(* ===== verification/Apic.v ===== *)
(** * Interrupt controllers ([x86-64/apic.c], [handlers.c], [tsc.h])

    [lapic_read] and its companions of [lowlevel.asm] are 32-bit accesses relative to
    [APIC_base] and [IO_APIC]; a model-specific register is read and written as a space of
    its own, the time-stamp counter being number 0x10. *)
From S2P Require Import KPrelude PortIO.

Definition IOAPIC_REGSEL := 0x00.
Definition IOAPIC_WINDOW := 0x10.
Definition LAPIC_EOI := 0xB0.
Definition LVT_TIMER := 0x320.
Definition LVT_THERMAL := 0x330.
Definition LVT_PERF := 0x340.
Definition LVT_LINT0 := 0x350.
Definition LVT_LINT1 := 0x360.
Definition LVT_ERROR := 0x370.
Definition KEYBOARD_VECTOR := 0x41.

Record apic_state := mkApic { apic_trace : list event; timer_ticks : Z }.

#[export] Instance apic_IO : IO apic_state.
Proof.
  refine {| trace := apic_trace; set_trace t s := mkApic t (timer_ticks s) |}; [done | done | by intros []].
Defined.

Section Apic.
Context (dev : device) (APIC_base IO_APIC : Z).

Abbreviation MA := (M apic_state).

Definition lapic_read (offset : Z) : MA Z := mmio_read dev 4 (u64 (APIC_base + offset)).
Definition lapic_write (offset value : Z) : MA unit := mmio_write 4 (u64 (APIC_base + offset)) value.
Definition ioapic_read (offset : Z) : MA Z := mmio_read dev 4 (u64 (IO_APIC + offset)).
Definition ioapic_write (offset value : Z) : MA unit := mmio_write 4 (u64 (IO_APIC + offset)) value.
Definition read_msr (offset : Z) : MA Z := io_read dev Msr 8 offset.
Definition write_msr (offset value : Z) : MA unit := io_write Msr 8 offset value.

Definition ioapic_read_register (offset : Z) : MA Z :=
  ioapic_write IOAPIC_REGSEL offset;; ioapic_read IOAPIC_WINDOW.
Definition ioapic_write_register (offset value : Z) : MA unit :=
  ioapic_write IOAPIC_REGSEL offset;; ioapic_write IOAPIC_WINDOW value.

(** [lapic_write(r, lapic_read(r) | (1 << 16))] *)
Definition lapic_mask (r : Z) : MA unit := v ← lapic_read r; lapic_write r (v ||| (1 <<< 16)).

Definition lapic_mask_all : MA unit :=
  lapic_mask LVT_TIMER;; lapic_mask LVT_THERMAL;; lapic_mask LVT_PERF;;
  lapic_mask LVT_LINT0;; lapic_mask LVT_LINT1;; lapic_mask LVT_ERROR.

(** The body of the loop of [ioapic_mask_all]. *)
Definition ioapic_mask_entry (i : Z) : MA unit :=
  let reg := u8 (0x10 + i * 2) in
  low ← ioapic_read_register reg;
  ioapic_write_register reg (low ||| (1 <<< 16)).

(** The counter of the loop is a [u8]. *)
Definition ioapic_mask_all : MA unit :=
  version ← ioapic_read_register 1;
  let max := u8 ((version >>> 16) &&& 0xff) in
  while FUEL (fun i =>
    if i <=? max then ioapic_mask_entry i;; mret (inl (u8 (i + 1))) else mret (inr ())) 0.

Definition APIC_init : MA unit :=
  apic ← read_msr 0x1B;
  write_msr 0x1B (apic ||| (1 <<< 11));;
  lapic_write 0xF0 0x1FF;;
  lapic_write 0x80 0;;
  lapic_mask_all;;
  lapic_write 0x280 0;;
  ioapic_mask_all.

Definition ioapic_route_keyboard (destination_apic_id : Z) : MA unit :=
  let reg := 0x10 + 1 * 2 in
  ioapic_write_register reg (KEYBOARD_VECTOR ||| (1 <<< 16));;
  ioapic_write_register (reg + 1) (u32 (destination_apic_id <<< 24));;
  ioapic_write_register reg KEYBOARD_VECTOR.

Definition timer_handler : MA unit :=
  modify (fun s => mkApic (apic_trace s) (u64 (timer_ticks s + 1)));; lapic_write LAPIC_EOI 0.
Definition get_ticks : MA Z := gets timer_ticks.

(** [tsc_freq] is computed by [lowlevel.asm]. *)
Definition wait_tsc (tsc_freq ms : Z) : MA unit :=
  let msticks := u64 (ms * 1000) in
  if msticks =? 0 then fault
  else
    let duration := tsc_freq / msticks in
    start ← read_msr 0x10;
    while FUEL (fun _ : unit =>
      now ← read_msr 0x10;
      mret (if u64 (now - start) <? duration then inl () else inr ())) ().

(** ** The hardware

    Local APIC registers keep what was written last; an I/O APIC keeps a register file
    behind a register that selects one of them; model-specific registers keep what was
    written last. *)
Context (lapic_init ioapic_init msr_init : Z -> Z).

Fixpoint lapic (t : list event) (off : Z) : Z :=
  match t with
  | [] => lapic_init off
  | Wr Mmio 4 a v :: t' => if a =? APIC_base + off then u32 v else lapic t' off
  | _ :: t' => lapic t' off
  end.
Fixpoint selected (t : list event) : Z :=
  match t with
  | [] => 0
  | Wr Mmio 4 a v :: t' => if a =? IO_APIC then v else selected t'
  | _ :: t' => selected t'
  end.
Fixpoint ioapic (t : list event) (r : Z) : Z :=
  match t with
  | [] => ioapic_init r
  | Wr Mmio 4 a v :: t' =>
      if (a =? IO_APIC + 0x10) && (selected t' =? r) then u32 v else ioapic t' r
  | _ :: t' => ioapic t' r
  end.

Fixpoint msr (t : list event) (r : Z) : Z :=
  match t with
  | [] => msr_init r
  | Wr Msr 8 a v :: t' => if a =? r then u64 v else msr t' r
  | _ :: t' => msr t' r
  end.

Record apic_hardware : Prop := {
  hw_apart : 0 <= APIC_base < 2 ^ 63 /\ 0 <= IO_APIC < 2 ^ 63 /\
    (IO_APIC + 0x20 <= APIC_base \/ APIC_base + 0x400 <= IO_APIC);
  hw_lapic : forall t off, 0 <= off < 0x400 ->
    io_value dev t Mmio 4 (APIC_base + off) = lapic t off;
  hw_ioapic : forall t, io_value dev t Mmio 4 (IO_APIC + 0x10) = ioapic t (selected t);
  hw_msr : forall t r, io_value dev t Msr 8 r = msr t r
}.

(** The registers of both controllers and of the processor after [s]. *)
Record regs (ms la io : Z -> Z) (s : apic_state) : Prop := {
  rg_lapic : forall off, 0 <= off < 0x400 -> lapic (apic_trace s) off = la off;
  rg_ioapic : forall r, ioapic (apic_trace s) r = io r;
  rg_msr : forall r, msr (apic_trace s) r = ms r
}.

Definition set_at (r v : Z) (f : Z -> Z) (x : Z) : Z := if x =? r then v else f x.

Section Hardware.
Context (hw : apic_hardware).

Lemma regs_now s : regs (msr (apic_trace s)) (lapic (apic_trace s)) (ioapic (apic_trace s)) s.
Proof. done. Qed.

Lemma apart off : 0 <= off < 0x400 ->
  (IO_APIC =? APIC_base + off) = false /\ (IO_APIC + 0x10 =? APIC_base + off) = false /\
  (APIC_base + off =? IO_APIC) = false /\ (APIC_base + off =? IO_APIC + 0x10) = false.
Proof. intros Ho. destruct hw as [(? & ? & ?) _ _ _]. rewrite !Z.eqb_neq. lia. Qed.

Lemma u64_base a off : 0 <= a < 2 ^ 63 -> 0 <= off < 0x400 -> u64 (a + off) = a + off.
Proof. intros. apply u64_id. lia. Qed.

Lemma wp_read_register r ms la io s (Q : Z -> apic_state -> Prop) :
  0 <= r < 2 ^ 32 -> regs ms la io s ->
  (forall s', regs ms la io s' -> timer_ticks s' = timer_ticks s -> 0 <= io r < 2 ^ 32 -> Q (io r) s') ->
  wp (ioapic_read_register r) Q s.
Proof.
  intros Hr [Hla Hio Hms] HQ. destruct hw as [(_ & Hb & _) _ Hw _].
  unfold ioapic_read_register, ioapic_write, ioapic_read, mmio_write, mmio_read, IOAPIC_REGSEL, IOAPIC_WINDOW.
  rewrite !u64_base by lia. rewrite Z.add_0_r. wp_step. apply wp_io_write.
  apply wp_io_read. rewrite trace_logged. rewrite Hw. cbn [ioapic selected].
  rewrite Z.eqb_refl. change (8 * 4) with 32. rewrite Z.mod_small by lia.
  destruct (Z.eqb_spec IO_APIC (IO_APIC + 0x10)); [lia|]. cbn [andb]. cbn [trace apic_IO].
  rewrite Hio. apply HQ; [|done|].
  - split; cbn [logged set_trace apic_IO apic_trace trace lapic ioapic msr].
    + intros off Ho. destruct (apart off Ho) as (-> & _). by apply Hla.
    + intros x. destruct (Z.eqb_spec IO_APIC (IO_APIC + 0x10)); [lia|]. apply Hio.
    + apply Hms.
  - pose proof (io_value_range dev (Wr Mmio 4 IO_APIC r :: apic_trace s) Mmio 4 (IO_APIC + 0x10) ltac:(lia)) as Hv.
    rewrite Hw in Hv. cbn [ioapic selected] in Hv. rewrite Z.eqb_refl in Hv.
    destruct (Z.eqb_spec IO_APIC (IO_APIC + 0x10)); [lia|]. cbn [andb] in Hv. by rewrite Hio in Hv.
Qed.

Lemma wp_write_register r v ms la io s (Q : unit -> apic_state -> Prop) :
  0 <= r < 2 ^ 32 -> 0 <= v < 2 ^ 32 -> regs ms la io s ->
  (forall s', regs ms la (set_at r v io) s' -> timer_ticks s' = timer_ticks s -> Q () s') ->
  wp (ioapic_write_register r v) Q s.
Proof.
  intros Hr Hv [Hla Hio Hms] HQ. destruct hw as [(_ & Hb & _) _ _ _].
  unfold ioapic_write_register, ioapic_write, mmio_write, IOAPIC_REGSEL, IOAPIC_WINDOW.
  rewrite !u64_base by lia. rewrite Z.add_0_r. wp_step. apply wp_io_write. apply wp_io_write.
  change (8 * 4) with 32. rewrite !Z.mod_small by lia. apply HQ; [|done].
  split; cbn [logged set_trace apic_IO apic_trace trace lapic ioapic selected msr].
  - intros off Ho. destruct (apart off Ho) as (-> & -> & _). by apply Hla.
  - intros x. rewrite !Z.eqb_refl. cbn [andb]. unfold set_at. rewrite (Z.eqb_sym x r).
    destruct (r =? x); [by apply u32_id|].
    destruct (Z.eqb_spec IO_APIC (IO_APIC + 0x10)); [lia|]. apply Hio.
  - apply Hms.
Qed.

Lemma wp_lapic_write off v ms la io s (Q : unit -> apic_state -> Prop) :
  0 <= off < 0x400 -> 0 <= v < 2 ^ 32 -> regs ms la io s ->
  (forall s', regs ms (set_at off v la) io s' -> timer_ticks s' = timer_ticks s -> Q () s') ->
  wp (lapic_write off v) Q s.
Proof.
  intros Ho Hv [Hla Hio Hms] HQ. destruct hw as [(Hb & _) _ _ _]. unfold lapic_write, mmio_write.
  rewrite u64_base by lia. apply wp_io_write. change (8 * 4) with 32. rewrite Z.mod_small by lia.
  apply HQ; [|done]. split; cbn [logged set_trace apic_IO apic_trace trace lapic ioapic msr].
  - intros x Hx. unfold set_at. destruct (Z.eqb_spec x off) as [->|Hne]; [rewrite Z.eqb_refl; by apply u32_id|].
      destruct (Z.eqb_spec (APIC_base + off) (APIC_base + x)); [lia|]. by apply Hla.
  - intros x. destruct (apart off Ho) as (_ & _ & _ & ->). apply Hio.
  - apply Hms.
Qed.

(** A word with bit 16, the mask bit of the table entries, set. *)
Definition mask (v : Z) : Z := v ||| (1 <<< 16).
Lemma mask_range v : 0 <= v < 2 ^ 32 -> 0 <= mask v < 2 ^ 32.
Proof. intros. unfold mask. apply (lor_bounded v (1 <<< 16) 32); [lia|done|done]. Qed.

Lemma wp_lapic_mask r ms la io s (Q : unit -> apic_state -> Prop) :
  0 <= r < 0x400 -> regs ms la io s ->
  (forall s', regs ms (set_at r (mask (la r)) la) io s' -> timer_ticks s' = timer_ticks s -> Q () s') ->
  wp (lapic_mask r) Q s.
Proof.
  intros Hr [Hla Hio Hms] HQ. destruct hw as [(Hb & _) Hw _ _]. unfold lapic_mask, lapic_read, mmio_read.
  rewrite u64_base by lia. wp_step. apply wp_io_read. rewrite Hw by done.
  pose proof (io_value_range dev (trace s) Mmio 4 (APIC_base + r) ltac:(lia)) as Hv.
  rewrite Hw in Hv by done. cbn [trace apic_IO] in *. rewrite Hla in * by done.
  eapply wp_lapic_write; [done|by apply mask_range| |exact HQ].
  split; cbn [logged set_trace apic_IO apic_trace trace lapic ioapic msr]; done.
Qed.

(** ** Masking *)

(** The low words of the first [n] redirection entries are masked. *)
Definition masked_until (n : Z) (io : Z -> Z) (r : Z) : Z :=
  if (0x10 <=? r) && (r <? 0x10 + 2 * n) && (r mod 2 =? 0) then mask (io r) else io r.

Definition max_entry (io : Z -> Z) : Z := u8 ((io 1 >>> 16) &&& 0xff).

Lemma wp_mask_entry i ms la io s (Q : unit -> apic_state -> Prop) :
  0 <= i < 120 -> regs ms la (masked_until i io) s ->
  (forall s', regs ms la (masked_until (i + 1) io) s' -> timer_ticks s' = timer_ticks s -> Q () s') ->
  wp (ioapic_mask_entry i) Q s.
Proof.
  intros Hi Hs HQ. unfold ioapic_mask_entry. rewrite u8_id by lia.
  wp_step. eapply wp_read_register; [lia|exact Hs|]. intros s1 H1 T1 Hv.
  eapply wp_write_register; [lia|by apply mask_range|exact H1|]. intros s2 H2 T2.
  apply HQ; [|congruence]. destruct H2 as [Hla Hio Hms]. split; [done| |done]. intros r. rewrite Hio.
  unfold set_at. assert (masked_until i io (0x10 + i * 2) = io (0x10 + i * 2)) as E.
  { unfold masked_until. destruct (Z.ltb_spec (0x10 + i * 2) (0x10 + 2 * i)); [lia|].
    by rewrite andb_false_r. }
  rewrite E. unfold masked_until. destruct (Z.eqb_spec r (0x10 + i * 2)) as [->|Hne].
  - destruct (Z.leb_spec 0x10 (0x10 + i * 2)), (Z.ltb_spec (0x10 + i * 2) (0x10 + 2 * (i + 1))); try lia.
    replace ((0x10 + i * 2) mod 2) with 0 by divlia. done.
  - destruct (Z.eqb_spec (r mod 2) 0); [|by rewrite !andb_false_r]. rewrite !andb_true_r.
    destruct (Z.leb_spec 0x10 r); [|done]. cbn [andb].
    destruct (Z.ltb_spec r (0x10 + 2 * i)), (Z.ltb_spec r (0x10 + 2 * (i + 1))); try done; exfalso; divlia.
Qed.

____________________

#### Instructions for the task:
Find the word "Fixpoint" in the entries and show each line where it is found.

#### Task answer:
Fixpoint lapic (t : list event) (off : Z) : Z :=
Fixpoint selected (t : list event) : Z :=
Fixpoint ioapic (t : list event) (r : Z) : Z :=
Fixpoint msr (t : list event) (r : Z) : Z :=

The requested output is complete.